Problem description |
Please report every line of the listing below that has the word "split" in it.

Material for this exercise |
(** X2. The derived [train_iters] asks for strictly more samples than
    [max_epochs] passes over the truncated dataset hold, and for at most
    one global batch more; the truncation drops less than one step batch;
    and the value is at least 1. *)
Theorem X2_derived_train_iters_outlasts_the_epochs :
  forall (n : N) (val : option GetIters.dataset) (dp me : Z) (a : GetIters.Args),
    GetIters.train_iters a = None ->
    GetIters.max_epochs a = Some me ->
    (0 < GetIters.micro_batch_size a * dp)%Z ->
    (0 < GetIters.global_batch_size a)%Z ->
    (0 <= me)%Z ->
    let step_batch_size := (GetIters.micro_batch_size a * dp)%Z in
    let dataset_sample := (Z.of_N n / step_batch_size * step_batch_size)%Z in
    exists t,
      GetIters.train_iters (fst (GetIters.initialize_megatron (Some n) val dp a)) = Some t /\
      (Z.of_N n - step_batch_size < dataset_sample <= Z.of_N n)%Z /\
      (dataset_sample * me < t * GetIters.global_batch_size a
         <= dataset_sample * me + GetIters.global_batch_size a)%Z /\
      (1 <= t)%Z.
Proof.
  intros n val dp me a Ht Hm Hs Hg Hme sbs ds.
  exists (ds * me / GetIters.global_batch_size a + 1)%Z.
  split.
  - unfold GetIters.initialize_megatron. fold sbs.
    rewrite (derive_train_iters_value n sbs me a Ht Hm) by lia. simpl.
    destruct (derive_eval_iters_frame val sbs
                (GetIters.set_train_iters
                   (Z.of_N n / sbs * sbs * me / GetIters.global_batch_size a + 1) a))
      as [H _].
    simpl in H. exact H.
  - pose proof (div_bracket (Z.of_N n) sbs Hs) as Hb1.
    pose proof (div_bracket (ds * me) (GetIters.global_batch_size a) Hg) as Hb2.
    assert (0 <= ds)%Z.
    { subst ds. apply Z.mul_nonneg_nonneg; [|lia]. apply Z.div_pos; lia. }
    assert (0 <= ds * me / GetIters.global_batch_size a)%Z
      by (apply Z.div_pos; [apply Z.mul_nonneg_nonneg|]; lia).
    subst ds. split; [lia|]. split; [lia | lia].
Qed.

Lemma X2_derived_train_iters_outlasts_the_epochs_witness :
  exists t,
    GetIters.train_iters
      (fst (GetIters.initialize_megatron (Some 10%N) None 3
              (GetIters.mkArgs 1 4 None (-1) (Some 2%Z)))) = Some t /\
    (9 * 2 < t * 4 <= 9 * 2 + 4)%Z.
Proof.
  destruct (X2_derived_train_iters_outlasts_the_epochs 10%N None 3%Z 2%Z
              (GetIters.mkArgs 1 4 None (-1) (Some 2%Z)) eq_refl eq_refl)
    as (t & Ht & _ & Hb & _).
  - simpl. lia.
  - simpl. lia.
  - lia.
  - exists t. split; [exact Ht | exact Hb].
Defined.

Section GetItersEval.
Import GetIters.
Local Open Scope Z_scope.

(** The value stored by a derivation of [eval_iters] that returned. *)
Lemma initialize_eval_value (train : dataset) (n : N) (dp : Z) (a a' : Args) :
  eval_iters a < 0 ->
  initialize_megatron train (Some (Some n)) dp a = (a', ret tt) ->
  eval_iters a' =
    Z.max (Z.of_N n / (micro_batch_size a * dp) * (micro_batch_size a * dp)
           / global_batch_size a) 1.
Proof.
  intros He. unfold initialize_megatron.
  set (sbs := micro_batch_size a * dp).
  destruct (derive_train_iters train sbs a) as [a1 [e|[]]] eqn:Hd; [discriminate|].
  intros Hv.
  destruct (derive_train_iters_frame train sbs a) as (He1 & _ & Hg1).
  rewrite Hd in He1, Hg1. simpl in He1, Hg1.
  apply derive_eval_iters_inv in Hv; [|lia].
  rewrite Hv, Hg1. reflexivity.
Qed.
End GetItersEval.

Task solution |
  split.
    subst ds. split; [lia|]. split; [lia | lia].
  - exists t. split; [exact Ht | exact Hb].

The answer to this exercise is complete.